> **Task goal**:
Output only the lines of the entries that follow, starting at the one with "apply private_update; [done|]. intros c0" and running down to the one with "Lemma move_kept_in env", both included and unchanged.

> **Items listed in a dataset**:
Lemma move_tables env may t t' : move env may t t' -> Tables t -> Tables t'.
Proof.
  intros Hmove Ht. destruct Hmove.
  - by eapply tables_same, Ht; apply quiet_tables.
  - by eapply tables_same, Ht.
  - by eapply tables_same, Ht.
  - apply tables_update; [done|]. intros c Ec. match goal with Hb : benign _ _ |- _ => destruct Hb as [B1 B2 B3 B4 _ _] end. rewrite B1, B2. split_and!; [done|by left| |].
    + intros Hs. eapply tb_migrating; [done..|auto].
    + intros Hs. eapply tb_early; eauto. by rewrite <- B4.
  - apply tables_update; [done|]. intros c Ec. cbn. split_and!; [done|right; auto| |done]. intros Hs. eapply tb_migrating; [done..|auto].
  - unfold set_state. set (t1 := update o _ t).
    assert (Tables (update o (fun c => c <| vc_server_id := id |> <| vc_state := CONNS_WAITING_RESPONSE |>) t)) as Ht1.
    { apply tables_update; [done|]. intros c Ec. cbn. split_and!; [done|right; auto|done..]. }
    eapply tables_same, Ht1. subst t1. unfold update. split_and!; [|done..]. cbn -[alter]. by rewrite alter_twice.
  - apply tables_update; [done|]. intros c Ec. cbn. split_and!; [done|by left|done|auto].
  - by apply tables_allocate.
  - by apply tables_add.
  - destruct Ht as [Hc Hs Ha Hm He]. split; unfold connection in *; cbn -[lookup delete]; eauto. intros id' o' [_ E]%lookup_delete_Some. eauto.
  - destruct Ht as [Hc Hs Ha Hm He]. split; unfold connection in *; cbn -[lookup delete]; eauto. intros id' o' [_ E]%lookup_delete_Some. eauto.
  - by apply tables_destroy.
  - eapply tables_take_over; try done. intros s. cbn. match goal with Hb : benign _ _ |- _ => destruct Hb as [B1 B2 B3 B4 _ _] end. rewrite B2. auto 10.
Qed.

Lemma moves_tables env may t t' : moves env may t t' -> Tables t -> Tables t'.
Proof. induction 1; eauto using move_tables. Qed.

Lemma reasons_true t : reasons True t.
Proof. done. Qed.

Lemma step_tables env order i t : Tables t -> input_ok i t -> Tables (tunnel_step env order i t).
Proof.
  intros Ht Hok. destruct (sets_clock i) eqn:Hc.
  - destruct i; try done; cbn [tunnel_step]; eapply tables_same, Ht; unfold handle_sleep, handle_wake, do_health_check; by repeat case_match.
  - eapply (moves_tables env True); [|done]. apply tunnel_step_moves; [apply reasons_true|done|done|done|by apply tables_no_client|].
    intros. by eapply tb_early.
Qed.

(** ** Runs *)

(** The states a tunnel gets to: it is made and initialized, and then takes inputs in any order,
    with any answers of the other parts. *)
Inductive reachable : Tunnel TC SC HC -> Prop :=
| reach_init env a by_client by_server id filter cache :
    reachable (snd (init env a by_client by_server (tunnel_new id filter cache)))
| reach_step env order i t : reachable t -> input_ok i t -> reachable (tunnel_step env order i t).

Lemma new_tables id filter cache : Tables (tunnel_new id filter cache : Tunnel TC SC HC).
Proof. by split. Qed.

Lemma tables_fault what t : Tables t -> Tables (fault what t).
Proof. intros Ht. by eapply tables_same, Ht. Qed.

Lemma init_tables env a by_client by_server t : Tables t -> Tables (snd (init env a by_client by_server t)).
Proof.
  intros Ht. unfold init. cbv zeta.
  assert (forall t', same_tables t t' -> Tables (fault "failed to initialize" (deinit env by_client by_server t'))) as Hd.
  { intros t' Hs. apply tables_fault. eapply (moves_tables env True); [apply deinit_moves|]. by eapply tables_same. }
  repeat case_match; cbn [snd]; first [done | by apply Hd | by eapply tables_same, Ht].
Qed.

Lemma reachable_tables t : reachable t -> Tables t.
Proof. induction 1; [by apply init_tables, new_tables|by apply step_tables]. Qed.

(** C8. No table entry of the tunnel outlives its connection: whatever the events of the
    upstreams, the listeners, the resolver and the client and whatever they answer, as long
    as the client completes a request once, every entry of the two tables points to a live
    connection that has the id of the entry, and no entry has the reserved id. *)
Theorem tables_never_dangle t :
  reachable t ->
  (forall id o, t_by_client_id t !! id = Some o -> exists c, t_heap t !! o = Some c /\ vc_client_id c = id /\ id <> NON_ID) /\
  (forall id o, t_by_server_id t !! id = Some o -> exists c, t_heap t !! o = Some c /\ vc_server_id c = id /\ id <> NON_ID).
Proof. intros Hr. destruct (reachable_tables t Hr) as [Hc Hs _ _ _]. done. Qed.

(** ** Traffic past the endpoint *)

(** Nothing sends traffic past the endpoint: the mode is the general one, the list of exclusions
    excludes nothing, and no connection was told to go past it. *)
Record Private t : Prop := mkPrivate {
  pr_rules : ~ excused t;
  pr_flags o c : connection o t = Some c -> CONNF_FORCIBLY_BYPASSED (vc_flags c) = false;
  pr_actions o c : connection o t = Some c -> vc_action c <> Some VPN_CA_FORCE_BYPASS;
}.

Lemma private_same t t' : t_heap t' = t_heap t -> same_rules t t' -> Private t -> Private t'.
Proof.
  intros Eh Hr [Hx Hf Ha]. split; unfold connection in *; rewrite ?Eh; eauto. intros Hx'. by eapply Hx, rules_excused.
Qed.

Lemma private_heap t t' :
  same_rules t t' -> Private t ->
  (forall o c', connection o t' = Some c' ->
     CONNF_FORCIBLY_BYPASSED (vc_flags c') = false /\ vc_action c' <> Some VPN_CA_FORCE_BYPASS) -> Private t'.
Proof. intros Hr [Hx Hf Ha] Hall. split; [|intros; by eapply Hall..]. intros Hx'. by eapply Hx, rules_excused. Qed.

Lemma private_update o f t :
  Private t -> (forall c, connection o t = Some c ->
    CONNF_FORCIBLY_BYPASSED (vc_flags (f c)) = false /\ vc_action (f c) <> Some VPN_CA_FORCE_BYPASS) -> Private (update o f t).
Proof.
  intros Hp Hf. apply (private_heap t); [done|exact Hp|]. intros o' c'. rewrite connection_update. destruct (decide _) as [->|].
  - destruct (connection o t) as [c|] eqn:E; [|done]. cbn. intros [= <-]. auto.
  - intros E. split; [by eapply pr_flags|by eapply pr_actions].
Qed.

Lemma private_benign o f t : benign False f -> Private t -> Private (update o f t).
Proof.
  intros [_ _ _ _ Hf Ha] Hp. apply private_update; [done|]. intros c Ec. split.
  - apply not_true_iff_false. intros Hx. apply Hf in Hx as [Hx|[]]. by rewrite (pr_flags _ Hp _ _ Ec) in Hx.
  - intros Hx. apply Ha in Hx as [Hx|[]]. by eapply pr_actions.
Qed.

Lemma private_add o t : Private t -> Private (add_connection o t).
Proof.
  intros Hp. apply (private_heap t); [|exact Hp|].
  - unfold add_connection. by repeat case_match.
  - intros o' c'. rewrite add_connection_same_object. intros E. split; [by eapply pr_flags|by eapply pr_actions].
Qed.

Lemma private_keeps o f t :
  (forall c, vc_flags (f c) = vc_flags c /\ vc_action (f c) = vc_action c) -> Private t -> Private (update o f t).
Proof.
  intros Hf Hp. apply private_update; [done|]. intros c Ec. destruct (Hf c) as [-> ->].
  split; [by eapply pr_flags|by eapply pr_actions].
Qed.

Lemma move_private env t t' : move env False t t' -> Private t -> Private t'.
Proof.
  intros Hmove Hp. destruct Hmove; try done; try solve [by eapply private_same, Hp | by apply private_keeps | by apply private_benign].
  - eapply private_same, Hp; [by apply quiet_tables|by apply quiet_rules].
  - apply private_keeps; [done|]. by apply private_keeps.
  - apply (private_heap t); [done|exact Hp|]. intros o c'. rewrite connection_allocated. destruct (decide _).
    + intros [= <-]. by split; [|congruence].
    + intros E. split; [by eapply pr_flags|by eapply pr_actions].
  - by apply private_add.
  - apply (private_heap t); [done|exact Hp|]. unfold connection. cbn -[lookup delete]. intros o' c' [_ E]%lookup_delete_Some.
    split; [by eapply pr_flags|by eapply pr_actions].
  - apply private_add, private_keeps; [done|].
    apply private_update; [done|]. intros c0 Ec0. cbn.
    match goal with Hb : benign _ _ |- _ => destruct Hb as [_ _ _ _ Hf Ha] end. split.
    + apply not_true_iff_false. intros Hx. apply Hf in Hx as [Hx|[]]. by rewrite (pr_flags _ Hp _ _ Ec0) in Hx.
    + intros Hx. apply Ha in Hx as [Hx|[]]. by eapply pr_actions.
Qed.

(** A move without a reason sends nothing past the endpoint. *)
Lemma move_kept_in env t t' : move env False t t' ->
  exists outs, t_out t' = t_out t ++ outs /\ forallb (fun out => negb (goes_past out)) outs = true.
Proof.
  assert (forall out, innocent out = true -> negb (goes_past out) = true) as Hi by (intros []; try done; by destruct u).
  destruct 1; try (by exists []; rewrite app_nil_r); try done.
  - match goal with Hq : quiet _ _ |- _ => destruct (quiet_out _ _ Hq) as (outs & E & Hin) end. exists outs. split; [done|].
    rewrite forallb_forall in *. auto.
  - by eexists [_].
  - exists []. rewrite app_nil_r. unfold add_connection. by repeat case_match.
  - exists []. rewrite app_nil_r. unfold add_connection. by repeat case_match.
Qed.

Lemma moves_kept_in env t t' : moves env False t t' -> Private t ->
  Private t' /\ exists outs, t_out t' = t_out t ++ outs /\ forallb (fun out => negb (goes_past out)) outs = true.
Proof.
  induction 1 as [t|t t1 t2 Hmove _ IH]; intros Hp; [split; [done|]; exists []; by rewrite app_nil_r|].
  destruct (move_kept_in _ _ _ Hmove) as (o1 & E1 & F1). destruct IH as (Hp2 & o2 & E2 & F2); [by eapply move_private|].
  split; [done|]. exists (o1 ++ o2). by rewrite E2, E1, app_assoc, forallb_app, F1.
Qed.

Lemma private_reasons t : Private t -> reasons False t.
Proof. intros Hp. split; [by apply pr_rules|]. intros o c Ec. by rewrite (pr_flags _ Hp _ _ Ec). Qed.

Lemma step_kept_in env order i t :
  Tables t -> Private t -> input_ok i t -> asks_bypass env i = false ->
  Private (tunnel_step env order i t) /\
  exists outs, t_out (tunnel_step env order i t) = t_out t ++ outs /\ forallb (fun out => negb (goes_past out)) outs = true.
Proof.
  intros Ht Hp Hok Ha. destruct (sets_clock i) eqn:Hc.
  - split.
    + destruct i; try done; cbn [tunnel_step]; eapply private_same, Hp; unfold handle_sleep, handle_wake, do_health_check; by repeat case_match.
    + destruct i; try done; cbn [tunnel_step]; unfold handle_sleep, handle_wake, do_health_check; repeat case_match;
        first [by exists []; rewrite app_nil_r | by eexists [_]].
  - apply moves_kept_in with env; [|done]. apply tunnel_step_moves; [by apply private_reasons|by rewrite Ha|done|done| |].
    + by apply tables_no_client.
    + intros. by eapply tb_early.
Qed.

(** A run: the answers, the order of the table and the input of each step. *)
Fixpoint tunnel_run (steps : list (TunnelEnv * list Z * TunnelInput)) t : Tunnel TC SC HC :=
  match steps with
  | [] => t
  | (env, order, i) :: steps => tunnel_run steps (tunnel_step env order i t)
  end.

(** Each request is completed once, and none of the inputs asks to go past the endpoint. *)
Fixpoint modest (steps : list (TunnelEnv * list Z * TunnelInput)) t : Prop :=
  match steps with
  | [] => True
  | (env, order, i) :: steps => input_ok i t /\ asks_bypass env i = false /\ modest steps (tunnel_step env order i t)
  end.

> **Problem solution**:
    apply private_update; [done|]. intros c0 Ec0. cbn.
    match goal with Hb : benign _ _ |- _ => destruct Hb as [_ _ _ _ Hf Ha] end. split.
    + apply not_true_iff_false. intros Hx. apply Hf in Hx as [Hx|[]]. by rewrite (pr_flags _ Hp _ _ Ec0) in Hx.
    + intros Hx. apply Ha in Hx as [Hx|[]]. by eapply pr_actions.
Qed.

(** A move without a reason sends nothing past the endpoint. *)
Lemma move_kept_in env t t' : move env False t t' ->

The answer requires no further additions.